Supplied material
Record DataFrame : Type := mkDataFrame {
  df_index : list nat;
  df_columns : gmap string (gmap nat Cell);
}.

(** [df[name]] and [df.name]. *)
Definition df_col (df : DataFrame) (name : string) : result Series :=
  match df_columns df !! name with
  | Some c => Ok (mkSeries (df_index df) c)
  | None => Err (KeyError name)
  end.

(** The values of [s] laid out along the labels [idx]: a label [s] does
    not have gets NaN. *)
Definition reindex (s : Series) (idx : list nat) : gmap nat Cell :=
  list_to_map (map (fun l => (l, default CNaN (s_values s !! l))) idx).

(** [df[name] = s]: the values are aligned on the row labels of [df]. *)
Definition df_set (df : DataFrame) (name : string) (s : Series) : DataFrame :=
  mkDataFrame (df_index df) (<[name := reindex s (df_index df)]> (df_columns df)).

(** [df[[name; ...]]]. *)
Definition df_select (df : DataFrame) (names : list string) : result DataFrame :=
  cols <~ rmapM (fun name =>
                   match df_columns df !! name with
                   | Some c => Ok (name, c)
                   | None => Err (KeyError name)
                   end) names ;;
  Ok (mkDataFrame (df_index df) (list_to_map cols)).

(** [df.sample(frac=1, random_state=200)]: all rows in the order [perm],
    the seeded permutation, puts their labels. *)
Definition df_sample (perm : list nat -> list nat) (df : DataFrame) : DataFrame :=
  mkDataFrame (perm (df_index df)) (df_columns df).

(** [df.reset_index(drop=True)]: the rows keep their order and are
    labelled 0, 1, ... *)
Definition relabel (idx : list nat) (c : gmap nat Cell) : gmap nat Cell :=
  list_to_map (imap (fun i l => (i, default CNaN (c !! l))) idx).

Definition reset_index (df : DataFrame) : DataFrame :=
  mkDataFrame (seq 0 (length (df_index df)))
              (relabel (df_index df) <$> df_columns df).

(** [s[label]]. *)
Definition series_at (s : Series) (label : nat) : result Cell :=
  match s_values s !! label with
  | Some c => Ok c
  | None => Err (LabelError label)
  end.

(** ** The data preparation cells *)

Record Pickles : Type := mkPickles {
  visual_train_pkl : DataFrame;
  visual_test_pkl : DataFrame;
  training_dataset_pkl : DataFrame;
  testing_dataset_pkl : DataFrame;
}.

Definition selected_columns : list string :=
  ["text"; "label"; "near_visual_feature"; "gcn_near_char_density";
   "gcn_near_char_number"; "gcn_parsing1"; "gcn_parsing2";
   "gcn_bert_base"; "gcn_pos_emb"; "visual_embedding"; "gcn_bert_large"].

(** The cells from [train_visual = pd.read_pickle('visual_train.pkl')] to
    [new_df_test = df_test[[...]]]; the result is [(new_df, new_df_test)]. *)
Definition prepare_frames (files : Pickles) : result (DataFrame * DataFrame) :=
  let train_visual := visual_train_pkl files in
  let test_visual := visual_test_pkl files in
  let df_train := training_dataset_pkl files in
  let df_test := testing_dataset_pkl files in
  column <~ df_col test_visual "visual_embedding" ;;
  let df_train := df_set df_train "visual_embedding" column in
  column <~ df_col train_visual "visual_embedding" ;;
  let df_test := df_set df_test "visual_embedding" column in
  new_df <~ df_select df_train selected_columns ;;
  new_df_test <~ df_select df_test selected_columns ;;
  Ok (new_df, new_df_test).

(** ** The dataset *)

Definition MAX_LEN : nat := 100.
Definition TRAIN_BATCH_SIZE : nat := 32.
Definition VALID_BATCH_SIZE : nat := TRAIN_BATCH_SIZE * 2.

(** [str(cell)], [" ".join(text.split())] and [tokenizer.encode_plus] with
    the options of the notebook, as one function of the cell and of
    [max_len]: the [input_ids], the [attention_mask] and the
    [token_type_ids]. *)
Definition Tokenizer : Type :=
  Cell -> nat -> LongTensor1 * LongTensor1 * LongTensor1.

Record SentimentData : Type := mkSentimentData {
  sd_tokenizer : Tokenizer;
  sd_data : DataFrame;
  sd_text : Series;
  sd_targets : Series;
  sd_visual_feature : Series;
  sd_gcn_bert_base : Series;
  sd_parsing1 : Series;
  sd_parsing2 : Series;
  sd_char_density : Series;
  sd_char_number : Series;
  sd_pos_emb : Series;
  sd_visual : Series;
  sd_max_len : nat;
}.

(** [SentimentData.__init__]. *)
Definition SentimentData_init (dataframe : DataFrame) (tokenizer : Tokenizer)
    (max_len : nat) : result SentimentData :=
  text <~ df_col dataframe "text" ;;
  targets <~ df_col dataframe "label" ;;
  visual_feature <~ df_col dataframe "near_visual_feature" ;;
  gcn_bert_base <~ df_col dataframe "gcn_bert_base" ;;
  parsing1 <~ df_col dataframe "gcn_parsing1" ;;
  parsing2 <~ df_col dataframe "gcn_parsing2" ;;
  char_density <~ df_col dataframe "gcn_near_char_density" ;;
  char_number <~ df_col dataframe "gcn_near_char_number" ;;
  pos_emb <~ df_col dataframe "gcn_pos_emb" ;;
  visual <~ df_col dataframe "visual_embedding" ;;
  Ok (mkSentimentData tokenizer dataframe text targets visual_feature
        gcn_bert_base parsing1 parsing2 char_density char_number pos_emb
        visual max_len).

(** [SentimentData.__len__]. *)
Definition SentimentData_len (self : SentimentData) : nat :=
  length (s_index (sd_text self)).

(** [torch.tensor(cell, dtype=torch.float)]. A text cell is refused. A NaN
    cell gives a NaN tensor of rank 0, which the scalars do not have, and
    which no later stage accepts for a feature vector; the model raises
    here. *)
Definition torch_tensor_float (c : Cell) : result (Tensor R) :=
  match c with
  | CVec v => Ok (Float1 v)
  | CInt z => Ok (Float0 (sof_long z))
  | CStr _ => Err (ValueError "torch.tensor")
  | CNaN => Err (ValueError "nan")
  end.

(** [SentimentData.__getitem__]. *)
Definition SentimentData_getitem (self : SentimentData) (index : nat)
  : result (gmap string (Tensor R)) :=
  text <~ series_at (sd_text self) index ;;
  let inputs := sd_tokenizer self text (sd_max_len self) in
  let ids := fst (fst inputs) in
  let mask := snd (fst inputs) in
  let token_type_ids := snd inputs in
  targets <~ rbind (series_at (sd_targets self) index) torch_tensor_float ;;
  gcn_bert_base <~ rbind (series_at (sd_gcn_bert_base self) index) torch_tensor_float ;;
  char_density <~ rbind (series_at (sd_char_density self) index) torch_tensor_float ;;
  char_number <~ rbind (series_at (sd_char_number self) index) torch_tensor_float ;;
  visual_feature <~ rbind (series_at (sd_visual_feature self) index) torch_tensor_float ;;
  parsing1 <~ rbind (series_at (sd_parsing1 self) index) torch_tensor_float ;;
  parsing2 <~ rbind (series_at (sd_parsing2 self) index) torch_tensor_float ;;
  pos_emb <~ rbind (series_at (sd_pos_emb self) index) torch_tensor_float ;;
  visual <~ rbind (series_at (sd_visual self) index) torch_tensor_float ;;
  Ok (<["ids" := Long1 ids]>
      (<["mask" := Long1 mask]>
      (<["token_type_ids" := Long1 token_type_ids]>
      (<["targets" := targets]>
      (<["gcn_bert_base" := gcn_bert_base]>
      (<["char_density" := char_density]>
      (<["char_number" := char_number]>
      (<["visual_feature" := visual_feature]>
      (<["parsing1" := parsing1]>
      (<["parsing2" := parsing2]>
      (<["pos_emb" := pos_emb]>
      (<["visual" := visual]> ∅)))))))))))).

* * *

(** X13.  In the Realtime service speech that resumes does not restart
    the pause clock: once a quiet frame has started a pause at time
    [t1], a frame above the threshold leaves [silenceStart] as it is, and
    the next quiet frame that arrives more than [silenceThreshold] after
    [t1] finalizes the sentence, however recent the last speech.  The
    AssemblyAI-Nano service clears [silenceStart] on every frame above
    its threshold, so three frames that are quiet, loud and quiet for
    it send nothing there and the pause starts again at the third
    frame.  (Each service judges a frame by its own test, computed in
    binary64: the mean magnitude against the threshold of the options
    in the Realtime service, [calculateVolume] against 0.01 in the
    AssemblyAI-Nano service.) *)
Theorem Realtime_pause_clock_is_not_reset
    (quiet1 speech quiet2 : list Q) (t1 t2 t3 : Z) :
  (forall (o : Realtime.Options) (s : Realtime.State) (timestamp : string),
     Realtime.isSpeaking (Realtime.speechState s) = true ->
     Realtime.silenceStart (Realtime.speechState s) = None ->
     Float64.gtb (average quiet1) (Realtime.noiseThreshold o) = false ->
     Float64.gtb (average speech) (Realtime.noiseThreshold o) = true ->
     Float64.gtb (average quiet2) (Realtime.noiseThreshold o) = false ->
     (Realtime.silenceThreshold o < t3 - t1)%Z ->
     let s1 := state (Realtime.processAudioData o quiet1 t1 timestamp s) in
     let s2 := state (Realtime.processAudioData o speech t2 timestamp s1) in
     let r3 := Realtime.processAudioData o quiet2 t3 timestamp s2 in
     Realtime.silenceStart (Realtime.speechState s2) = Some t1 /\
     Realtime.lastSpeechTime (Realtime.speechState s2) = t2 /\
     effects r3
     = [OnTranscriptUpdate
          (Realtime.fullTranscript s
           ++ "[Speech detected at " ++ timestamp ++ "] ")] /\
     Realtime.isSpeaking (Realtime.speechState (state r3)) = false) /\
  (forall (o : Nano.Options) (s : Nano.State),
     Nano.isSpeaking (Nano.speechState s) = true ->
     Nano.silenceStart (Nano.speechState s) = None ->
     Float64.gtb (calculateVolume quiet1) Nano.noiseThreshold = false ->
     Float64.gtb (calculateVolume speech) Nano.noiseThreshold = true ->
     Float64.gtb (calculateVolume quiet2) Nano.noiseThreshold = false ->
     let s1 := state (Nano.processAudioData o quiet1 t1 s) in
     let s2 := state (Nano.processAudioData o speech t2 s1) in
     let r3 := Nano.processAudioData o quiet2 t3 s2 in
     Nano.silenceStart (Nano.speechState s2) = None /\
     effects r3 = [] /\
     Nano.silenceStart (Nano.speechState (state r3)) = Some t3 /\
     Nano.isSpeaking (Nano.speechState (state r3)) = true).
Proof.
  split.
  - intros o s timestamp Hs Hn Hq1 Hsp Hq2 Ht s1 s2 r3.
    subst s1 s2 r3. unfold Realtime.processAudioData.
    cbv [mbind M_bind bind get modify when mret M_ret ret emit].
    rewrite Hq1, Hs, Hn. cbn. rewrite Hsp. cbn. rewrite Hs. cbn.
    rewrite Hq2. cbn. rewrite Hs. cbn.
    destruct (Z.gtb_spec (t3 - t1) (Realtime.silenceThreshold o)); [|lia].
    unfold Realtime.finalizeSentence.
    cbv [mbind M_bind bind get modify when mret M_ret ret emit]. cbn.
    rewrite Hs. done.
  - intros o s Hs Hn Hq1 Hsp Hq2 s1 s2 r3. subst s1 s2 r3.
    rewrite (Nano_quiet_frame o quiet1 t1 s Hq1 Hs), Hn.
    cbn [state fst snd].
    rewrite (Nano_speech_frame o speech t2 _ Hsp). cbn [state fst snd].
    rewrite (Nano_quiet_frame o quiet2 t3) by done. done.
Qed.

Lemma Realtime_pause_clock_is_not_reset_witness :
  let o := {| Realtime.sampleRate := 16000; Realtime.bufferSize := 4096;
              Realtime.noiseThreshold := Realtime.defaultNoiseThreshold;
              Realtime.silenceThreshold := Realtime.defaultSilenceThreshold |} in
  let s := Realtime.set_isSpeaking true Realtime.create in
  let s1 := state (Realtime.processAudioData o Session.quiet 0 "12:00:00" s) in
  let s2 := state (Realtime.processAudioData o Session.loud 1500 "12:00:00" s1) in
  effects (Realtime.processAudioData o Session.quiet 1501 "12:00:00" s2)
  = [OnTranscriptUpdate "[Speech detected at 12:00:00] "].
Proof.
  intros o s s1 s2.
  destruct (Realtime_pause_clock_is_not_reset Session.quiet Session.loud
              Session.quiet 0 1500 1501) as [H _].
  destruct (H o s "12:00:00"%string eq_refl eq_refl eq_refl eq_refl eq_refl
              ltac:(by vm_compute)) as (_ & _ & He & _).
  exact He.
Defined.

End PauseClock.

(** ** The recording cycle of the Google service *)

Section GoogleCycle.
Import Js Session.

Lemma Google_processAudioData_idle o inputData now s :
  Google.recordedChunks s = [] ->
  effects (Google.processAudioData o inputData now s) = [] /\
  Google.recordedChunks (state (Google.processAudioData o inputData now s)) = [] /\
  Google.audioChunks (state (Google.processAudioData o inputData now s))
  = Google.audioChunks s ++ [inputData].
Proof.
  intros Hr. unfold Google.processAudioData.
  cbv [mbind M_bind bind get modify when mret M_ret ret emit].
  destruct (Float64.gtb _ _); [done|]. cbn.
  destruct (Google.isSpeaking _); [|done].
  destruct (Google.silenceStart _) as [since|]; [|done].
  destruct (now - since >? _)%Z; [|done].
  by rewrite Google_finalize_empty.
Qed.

What you are asked to do
Your answer should consist only of the lines above between the line holding "sd_pos_emb : Series;" and the line holding "(** [torch.tensor(cell, dtype=torch.float)].", inclusive, each transcribed exactly.

Answer for the task
  sd_pos_emb : Series;
  sd_visual : Series;
  sd_max_len : nat;
}.

(** [SentimentData.__init__]. *)
Definition SentimentData_init (dataframe : DataFrame) (tokenizer : Tokenizer)
    (max_len : nat) : result SentimentData :=
  text <~ df_col dataframe "text" ;;
  targets <~ df_col dataframe "label" ;;
  visual_feature <~ df_col dataframe "near_visual_feature" ;;
  gcn_bert_base <~ df_col dataframe "gcn_bert_base" ;;
  parsing1 <~ df_col dataframe "gcn_parsing1" ;;
  parsing2 <~ df_col dataframe "gcn_parsing2" ;;
  char_density <~ df_col dataframe "gcn_near_char_density" ;;
  char_number <~ df_col dataframe "gcn_near_char_number" ;;
  pos_emb <~ df_col dataframe "gcn_pos_emb" ;;
  visual <~ df_col dataframe "visual_embedding" ;;
  Ok (mkSentimentData tokenizer dataframe text targets visual_feature
        gcn_bert_base parsing1 parsing2 char_density char_number pos_emb
        visual max_len).

(** [SentimentData.__len__]. *)
Definition SentimentData_len (self : SentimentData) : nat :=
  length (s_index (sd_text self)).

(** [torch.tensor(cell, dtype=torch.float)]. A text cell is refused. A NaN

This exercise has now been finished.